This person posted about a week ago? Is that old? I am new here, so I am sorry if I am not familiar with the workings of the free advice forum, like you seniors. If I posted something I considered important, I might go about my day and check back a week later.

In the future, if I or other unfamilair newbies break the social rules of the forum, please feel free to ignore it. It seems like you feel that my post is wasting your time. If you are working on here , I do apologize for taking your time. If not, cut the newbies some slack. You might have just pointed out that it has been a while since the person posted and that often once that happens the post is kinda pointless.
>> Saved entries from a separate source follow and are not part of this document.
(** *** The whole callback *)

(** A tick ends with the bridge halted or started, or the wait goes on. *)
Definition outcome (w w' : World) : Prop :=
  halted w w' \/
  (truthy (interval w') = false /\ this w' "bridgeStatus" = Str "started" /\ Forall (fine w) (plugins w)) \/
  (goesOn w w' /\ stuck (plugins w) w w').

Lemma run_stillStarting w :
  exists w', run stillStarting w = (w', Ok tt) /\ goesOn w w' /\ bridge w' = bridge w.
Proof.
  unfold stillStarting, perhaps. running. destruct (negb _ && _).
  - eexists. split; [reflexivity|]. split; [by apply goesOn_act|done].
  - exists w. split; [done|]. split; [apply goesOn_refl|done].
Qed.

Lemma checked_outcome w w1 w2 b :
  goesOn w w1 -> bridge w1 = bridge w -> checked (plugins w1) w1 w2 b ->
  if b then Forall (fine w) (plugins w) else outcome w w2.
Proof.
  intros Hg Hb. assert (plugins w1 = plugins w) as -> by (unfold plugins; by rewrite Hb). destruct b; cbn.
  - intros (_ & _ & Hall). eapply Forall_impl; [exact Hall|]. intros p. by apply fine_bridge.
  - intros [_ [Hh|[Hg' Hs]]]; [left; by eapply halted_after|right; right]. split; [by eapply goesOn_trans|].
    by eapply stuck_mono; [|exact Hg|exact Hs].
Qed.

(** The end of a start clears the interval and sets the status. *)
Definition finishes (m : async World unit) : Prop :=
  forall w, truthy (interval w) = false ->
    truthy (interval (fst (run m w))) = false /\ this (fst (run m w)) "bridgeStatus" = Str "started".

Lemma run_started e : finishes (started e).
Proof. intros w Hw. unfold this in *. cbn. by rewrite getField_setField_ne, getField_setField. Qed.

(** Parts before that keep the interval cleared and do not fail. *)
Lemma finishes_after {A} (m : async World A) k :
  (forall w, exists w' a, run m w = (w', Ok a) /\ interval w' = interval w) -> (forall a, finishes (k a)) -> finishes (m ≫= k).
Proof.
  intros Hm Hk w Hw. destruct (Hm w) as (w' & a & Hrun & Hi). rewrite run_bind, Hrun. apply Hk. by rewrite Hi.
Qed.

Lemma run_startServerNode n w : exists w' a, run (startServerNode n) w = (w', Ok a) /\ interval w' = interval w.
Proof. destruct n; by do 2 eexists. Qed.

Lemma run_startDevices l w : exists w' a, run (startDevices l) w = (w', Ok a) /\ interval w' = interval w.
Proof.
  revert w. induction l as [|d l IH]; intros w; [by do 2 eexists|]. cbn [startDevices]. running. unfold perhaps.
  assert (exists w' a, run (if isStr (dget (bridge w) d "mode") "server" then startServerNode (ownNode (device (bridge w) d)) else mret tt) w
            = (w', Ok a) /\ interval w' = interval w) as (w1 & a & -> & Hi).
  { case_match; [apply run_startServerNode|by do 2 eexists]. }
  destruct (IH w1) as (w' & b & -> & Hi'). do 2 eexists. split; [done|congruence].
Qed.

Lemma run_startPluginNodes l w : exists w' a, run (startPluginNodes l) w = (w', Ok a) /\ interval w' = interval w.
Proof.
  revert w. induction l as [|p l IH]; intros w; [by do 2 eexists|]. cbn [startPluginNodes]. running.
  repeat case_match; try apply IH. running. destruct (run_startServerNode (Some n) w) as (w1 & a & -> & Hi). running.
  destruct (IH (pset p [("reachabilityTimeout", Bool true)] w1)) as (w' & b & -> & Hi'). do 2 eexists. split; [done|]. by rewrite Hi'.
Qed.

Lemma run_ask_interval w : exists w' a, run ask w = (w', Ok a) /\ interval w' = interval w.
Proof. by do 2 eexists. Qed.

Lemma run_setTimer k v w :
  k <> "startMatterInterval" -> exists w' a, run (modify (setThis [(k, v)])) w = (w', Ok a) /\ interval w' = interval w.
Proof. intros Hk. do 2 eexists. split; [reflexivity|]. unfold this. cbn. by rewrite getField_setField_ne. Qed.

Lemma bridgeTick_outcome w : outcome w (fst (run bridgeTick w)).
Proof.
  unfold bridgeTick. running. destruct (run_stillStarting w) as (w1 & -> & Hg & Hb). running.
  destruct (bridgeCheck_checked (plugins w1) w1) as (w2 & b & -> & Hc). pose proof (checked_outcome w w1 w2 b Hg Hb Hc) as Ho.
  destruct b; [|exact Ho]. right. left.
  match goal with |- truthy (interval (fst (run (clearStartInterval ≫= ?k) w2))) = _ /\ _ => assert (finishes (k tt)) as Hf end.
  { repeat (apply finishes_after; [intros ?; first [apply run_ask_interval | apply run_startServerNode | apply run_startDevices
              | by apply run_setTimer]|intros ?]). apply run_started. }
  unfold clearStartInterval. rewrite run_bind, run_modify. destruct (Hf (setThis [("startMatterInterval", Undefined)] w2)) as [H1 H2]; [|by split_and!].
  unfold this. cbn. by rewrite getField_setField.
Qed.

Lemma childbridgeTick_outcome delay w : outcome w (fst (run (childbridgeTick delay) w)).
Proof.
  unfold childbridgeTick. running. destruct (run_stillStarting w) as (w1 & -> & Hg & Hb). running.
  destruct (childbridgeCheck_checked (plugins w1) w1 true) as (w2 & b & -> & Hc).
  pose proof (checked_outcome w w1 w2 b Hg Hb Hc) as Ho. destruct b; [|exact Ho]. right. left.
  match goal with |- truthy (interval (fst (run (clearStartInterval ≫= ?k) w2))) = _ /\ _ => assert (finishes (k tt)) as Hf end.
  { repeat (apply finishes_after; [intros ?; first [apply run_ask_interval | apply run_startPluginNodes | apply run_startDevices
              | by apply run_setTimer | unfold perhaps; case_match; by do 2 eexists]|intros ?]). apply run_started. }
  unfold clearStartInterval. rewrite run_bind, run_modify. destruct (Hf (setThis [("startMatterInterval", Undefined)] w2)) as [H1 H2]; [|by split_and!].
  unfold this. cbn. by rewrite getField_setField.
Qed.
Besides, some of the attorneys might have some thoughts on their unofficial roles of counseling within the legal process. I actually knew an attorney who got a masters in counseling and used it to help clients (in divorce cases)resolve some of their differences if that possibility existed. He was also able to help them stay focused if that was needed. I know it may not be the best way to make money, but he was a really great guy. He did make plenty of money and was really well liked and respected, as well.

Also, I am still interested to know if my admittedly limited knowledge is correct and could it apply here? NY is a fault state only, I believe. Things may work a little diffently as a result.

Also, if she shows she has looked for a job and can't get one yet and becomes dependent on public assistance, couldn't the agreement get thrown out the window? Also, if what I say is true, was OP given the ALL the info needed in her best interest?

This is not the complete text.